Records supplied:
[Start of section]
Lemma call_or_result m i : i ∈ call_ids m → result_id m = None.
Proof.
  unfold call_ids, result_id. destruct (role_is (lit "assistant") m) eqn:Ea; [|set_solver]. intros _.
  unfold is_tool_role_value, role_is, field_is in *. apply bool_decide_eq_true in Ea. rewrite Ea. done.
Qed.
Lemma patch_answered satisfied ms :
  ordered ms → NoDup (ids ms) → (∀ i, i ∈ satisfied → i ∈ ids ms → i ∈ results ms) →
  answered (patch now_ms satisfied ms).
Proof.
  revert satisfied. induction ms as [|m ms IH]; intros satisfied Ho Hnd Hsat; [done|].
  destruct Ho as [Hm Ho]. simpl. destruct (add_stubs now_ms satisfied (call_ids m)) as [stubs s'] eqn:E.
  apply add_stubs_spec in E as (Hs & Hin & Hs' & Hall & _). change (m :: ms) with ([m] ++ ms) in Hsat, Hnd, Hm.
  assert (Hone : ids [m] = call_ids m) by (unfold ids; simpl; by rewrite app_nil_r).
  assert (Hres : ∀ i, i ∈ results ([m] ++ ms) → result_id m = Some i ∨ i ∈ results ms).
  { intros i. rewrite results_app, elem_of_app. intros [Hi|Hi]; [left|by right]. unfold results in Hi. csimpl in Hi.
    destruct (result_id m); [|set_solver]. apply list_elem_of_singleton in Hi as ->. done. }
  rewrite ids_app, Hone in *. apply NoDup_app in Hnd as (_ & Hdis & Hnd). simpl. split.
  - intros i Hi. rewrite results_app, elem_of_app. destruct (Hall i Hi) as [Hsi|Hst]; [right|by left].
    apply patch_results. destruct (Hres i) as [Hri|]; [apply Hsat; set_solver| |done].
    rewrite (call_or_result m i Hi) in Hri. done.
  - assert (Htail : answered (patch now_ms s' ms)).
    { apply IH; [done|done|]. intros i [Hi|Hi]%Hs' Him; [|by destruct (Hdis i)].
      destruct (Hres i) as [Hri|]; [apply Hsat; set_solver| |done]. destruct (Hm i Hri). set_solver. }
    revert Hs Htail. clear. generalize (patch now_ms s' ms). intros t. induction stubs as [|x stubs IH]; [done|].
    change (x :: stubs) with ([x] ++ stubs). rewrite ids_app. intros [Hx Hs]%app_eq_nil Ht. simpl. split; [|by apply IH].
    unfold ids in Hx. simpl in Hx. apply app_eq_nil in Hx as [-> _]. set_solver.
Qed.

(** ** The repair *)

(** What is said, without the messages of tools. *)
Definition conversation (h : list json) : list json := List.filter (λ m, negb (is_tool_role_value m)) h.
Local Arguments conversation : simpl never.
Lemma conversation_app a b : conversation (a ++ b) = conversation a ++ conversation b.
Proof. apply List.filter_app. Qed.
Lemma conversation_same h h' : Forall2 same h h' → conversation h = conversation h'.
Proof.
  unfold conversation. induction 1 as [|m m' h h' (_ & _ & Ht & Hm) Hh IH]; [done|]. simpl. rewrite <- Ht, IH.
  destruct (is_tool_role_value m); [done|]. simpl. by rewrite Hm.
Qed.
Lemma conversation_tools h : Forall (λ m, is_tool_role_value m = true) h → conversation h = [].
Proof. unfold conversation. induction 1 as [|m h Hm Hh IH]; [done|]. simpl. by rewrite Hm. Qed.
Lemma patch_conversation satisfied ms : conversation (patch now_ms satisfied ms) = conversation ms.
Proof.
  revert satisfied. induction ms as [|m ms IH]; intros satisfied; [done|]. simpl.
  destruct (add_stubs now_ms satisfied (call_ids m)) as [stubs s'] eqn:E. apply add_stubs_spec in E as (_ & _ & _ & _ & Hs).
  change (m :: stubs ++ patch now_ms s' ms) with ([m] ++ stubs ++ patch now_ms s' ms). change (m :: ms) with ([m] ++ ms).
  by rewrite !conversation_app, (conversation_tools stubs), IH.
Qed.

Definition survives (surviving : list str) (m : json) : bool :=
  match result_id m with Some i => bool_decide (i ∈ surviving) | None => true end.
Lemma filter_sublist {A} (f : A → bool) l : List.filter f l `sublist_of` l.
Proof. induction l as [|x l IH]; simpl; [done|]. destruct (f x); [by apply sublist_skip|by apply sublist_cons]. Qed.
Lemma survivors_ids surviving ms : ids (List.filter (survives surviving) ms) = ids ms.
Proof.
  unfold ids. induction ms as [|m ms IH]; [done|]. simpl. unfold survives at 1. destruct (result_id m) as [i|] eqn:Er; simpl; [|by rewrite IH].
  case_bool_decide; simpl; rewrite IH; [done|]. destruct (call_ids m) as [|c l] eqn:Ec; [done|].
  rewrite (call_or_result m c) in Er; [done|]. rewrite Ec. by left.
Qed.
Lemma survivors_results surviving ms i : i ∈ results (List.filter (survives surviving) ms) → i ∈ surviving.
Proof.
  unfold results. induction ms as [|m ms IH]; simpl; [set_solver|]. unfold survives at 1.
  destruct (result_id m) as [j|] eqn:Er; [|csimpl; by rewrite Er]. case_bool_decide; [|done]. csimpl. rewrite Er. set_solver.
Qed.
Lemma survivors_conversation surviving ms : conversation (List.filter (survives surviving) ms) = conversation ms.
Proof.
  unfold conversation. induction ms as [|m ms IH]; [done|]. simpl. unfold survives at 1, result_id.
  destruct (is_tool_role_value m) eqn:Et; simpl; [|by rewrite Et, IH].
  destruct (tool_result_call_id m); [case_bool_decide|]; simpl; rewrite ?Et; simpl; by rewrite IH.
Qed.

(** Calls and results have the same identifiers. *)
Definition balanced (h : list json) : Prop := ∀ i, i ∈ ids h ↔ i ∈ results h.
Lemma sanitize_balanced ms : balanced (sanitize_tool_pairs now_ms ms).
Proof.
  intros i. unfold sanitize_tool_pairs. change (flat_map call_ids ms) with (ids ms).
  change (λ m, match result_id m with Some i => bool_decide (i ∈ ids ms) | None => true end) with (survives (ids ms)).
  set (kept := List.filter (survives (ids ms)) ms). change (omap result_id kept) with (results kept).
  assert (Hids : ids kept = ids ms) by apply survivors_ids. rewrite patch_ids, Hids.
  pose proof (patch_balances (results kept) kept i) as Hp. rewrite Hids in Hp.
  pose proof (survivors_results (ids ms) ms i) as Hs. fold kept in Hs. pose proof (patch_results (results kept) kept i). tauto.
Qed.

Lemma sanitize_ok ms :
  ordered ms → NoDup (ids ms) →
  anchored [] (sanitize_tool_pairs now_ms ms) ∧ NoDup (ids (sanitize_tool_pairs now_ms ms)) ∧ answered (sanitize_tool_pairs now_ms ms).
Proof.
  intros Ho Hnd. unfold sanitize_tool_pairs. change (flat_map call_ids ms) with (ids ms).
  change (λ m, match result_id m with Some i => bool_decide (i ∈ ids ms) | None => true end) with (survives (ids ms)).
  set (kept := List.filter (survives (ids ms)) ms).
  assert (Hk : ordered kept) by (by eapply ordered_sublist; [apply filter_sublist|]).
  assert (Hids : ids kept = ids ms) by apply survivors_ids. rewrite patch_ids, Hids. split_and!; [|done|].
  - apply patch_anchored; [done|]. intros i Hi%survivors_results. by rewrite Hids.
  - apply patch_answered; [done|by rewrite Hids|done].
Qed.
Lemma sanitize_conversation ms : conversation (sanitize_tool_pairs now_ms ms) = conversation ms.
Proof. unfold sanitize_tool_pairs. rewrite patch_conversation. apply survivors_conversation. Qed.

Lemma pruned_ok ms n threshold :
  ordered ms → NoDup (ids ms) →
  let out := sanitize_tool_pairs now_ms (prune_tool_results_before ms n threshold).1 in
  anchored [] out ∧ NoDup (ids out) ∧ answered out.
Proof.
  intros Ho Hnd out. pose proof (prune_all_same ms n threshold) as Hs. apply sanitize_ok; [by eapply ordered_same|].
  destruct (same_ids _ _ Hs) as [<- _]. done.
Qed.
Lemma pruned_conversation ms n threshold :
  conversation (sanitize_tool_pairs now_ms (prune_tool_results_before ms n threshold).1) = conversation ms.
Proof. rewrite sanitize_conversation. symmetry. apply conversation_same, prune_all_same. Qed.

Lemma splice_ok h bounds m :
  plain m → head_end bounds < tail_start bounds → ordered h → NoDup (ids h) → ordered (splice h bounds m) ∧ NoDup (ids (splice h bounds m)).
Proof.
  intros Hm Hlt Ho Hnd.
  assert (Hsub : take (head_end bounds) h ++ drop (tail_start bounds) h `sublist_of` h).
  { rewrite <- (take_drop (head_end bounds) h) at 3. apply sublist_app; [done|].
    replace (tail_start bounds) with (head_end bounds + (tail_start bounds - head_end bounds)) by lia.
    rewrite <- drop_drop. apply sublist_drop. }
  unfold splice. split; [apply ordered_insert; [done|by eapply ordered_sublist]|].
  destruct Hm as [Hc _].
  assert (Hone : ids [m] = []) by (unfold ids; simpl; by rewrite Hc). change (m :: drop (tail_start bounds) h) with ([m] ++ drop (tail_start bounds) h).
  rewrite !ids_app, Hone, app_nil_l, <- ids_app. eapply sublist_NoDup; [exact Hnd|]. by apply ids_sublist.
Qed.
Lemma user_message_plain text : plain (user_message now_ms text).
Proof. split; reflexivity. Qed.

(** ** Boundaries *)

Lemma walk_spec budget floor_min n ms accumulated start :
  length ms ≤ start →
  let s := walk budget floor_min n ms accumulated start in
  s ≤ start ∧ start - length ms ≤ s ∧ (start ≤ n → n - start ≤ floor_min → floor_min ≤ n - (start - length ms) → s ≤ n - floor_min).
Proof.
  revert accumulated start. induction ms as [|m ms IH]; intros accumulated start Hl; simpl; [split_and!; lia|].
  simpl in Hl. destruct (_ || _) eqn:Ek.
  - destruct (IH (accumulated + message_tokens m)%Z (start - 1) ltac:(lia)) as (H1 & H2 & H3). split_and!; [lia|lia|].
    intros Hn Hf1 Hf2. destruct (decide (n - (start - 1) ≤ floor_min)) as [Hd|Hd]; [apply H3; lia|]. lia.
  - split_and!; [lia|lia|]. intros Hn Hf1 Hf2. apply orb_false_iff in Ek as [_ Ek%Nat.leb_gt]. lia.
Qed.
Lemma take_while_true {A} (f : A → bool) l : Forall (λ x, f x = true) (take_while f l).
Proof. induction l as [|x l IH]; simpl; [done|]. destruct (f x) eqn:E; by constructor. Qed.
Lemma take_while_rest {A} (f : A → bool) l x : head (drop (length (take_while f l)) l) = Some x → f x = false.
Proof. induction l as [|y l IH]; simpl; [done|]. destruct (f y) eqn:E; simpl; [done|]. by intros [= <-]. Qed.
Lemma take_while_length {A} (f : A → bool) l : length (take_while f l) ≤ length l.
Proof. induction l as [|y l IH]; simpl; [done|]. destruct (f y); simpl; lia. Qed.
Lemma take_while_take {A} (f : A → bool) l : take (length (take_while f l)) l = take_while f l.
Proof. induction l as [|y l IH]; simpl; [done|]. destruct (f y); simpl; [by rewrite IH|done]. Qed.

(** Where the tail begins: at most [protect_tail_min] messages from the end, but for the tool messages it would begin with. *)
Lemma bounds_spec h config cw :
  let bounds := compute_boundaries h config cw in
  head_end bounds = min (protect_head config) (length h) ∧ tail_start bounds ≤ length h ∧
  (∀ m, head (drop (tail_start bounds) h) = Some m → is_tool_role_value m = false) ∧
  ∃ start, head_end bounds ≤ start ≤ length h - min (protect_tail_min config) (length h - head_end bounds) ∧
    tail_start bounds = start + length (take_while is_tool_role_value (drop start h)) ∧
    Forall (λ m, is_tool_role_value m = true) (take (tail_start bounds - start) (drop start h)).
Proof.
  intros bounds. set (n := length h). set (hd := min (protect_head config) n). set (tm := min (protect_tail_min config) (n - hd)).
  set (start := walk (tail_budget config cw) tm n (reverse (drop hd h)) 0 n).
  assert (Hts : tail_start bounds = start + length (take_while is_tool_role_value (drop start h))) by reflexivity.
  assert (Hlen : length (reverse (drop hd h)) = n - hd) by (by rewrite length_reverse, length_drop).
  destruct (walk_spec (tail_budget config cw) tm n (reverse (drop hd h)) 0 n) as (H1 & H2 & H3); [rewrite Hlen; lia|].
  fold start in H1, H2, H3. rewrite Hlen in H2, H3. assert (Hs : start ≤ n - tm) by (apply H3; lia).
  pose proof (take_while_length is_tool_role_value (drop start h)) as Htl. rewrite length_drop in Htl.
  split_and!; [done|lia| |].
  - intros m Hm. rewrite Hts, <- drop_drop in Hm. by apply take_while_rest in Hm.
  - exists start. change (head_end bounds) with hd. split_and!; [lia|done|done|].
    replace (tail_start bounds - start) with (length (take_while is_tool_role_value (drop start h))) by lia.
    rewrite take_while_take. apply take_while_true.
Qed.

(** ** The strategies *)

(** What all of them promise of the new history. *)
Definition well_paired (h : list json) : Prop := anchored [] h ∧ NoDup (ids h) ∧ answered h.
Definition repaired (h out : list json) : Prop := balanced out ∧ (ordered h → NoDup (ids h) → well_paired out).
(** Head and tail are kept around a message of the user's role, or everything is. *)
Definition keeps (h : list json) (config : CompactionConfig) (cw : Z) (out : list json) : Prop :=
  let bounds := compute_boundaries h config cw in
  conversation out = conversation h ∨
  head_end bounds < tail_start bounds ∧ ∃ marker, role_is (lit "user") marker = true ∧
    conversation out = conversation (take (head_end bounds) h) ++ [marker] ++ conversation (drop (tail_start bounds) h).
[End of section]
From the listing above, the lines starting with the one that has "apply patch_results. destruct" and running through the one that has "(** What is" should be copied exactly, ends included.

Result for this task:
    apply patch_results. destruct (Hres i) as [Hri|]; [apply Hsat; set_solver| |done].
    rewrite (call_or_result m i Hi) in Hri. done.
  - assert (Htail : answered (patch now_ms s' ms)).
    { apply IH; [done|done|]. intros i [Hi|Hi]%Hs' Him; [|by destruct (Hdis i)].
      destruct (Hres i) as [Hri|]; [apply Hsat; set_solver| |done]. destruct (Hm i Hri). set_solver. }
    revert Hs Htail. clear. generalize (patch now_ms s' ms). intros t. induction stubs as [|x stubs IH]; [done|].
    change (x :: stubs) with ([x] ++ stubs). rewrite ids_app. intros [Hx Hs]%app_eq_nil Ht. simpl. split; [|by apply IH].
    unfold ids in Hx. simpl in Hx. apply app_eq_nil in Hx as [-> _]. set_solver.
Qed.

(** ** The repair *)

(** What is said, without the messages of tools. *)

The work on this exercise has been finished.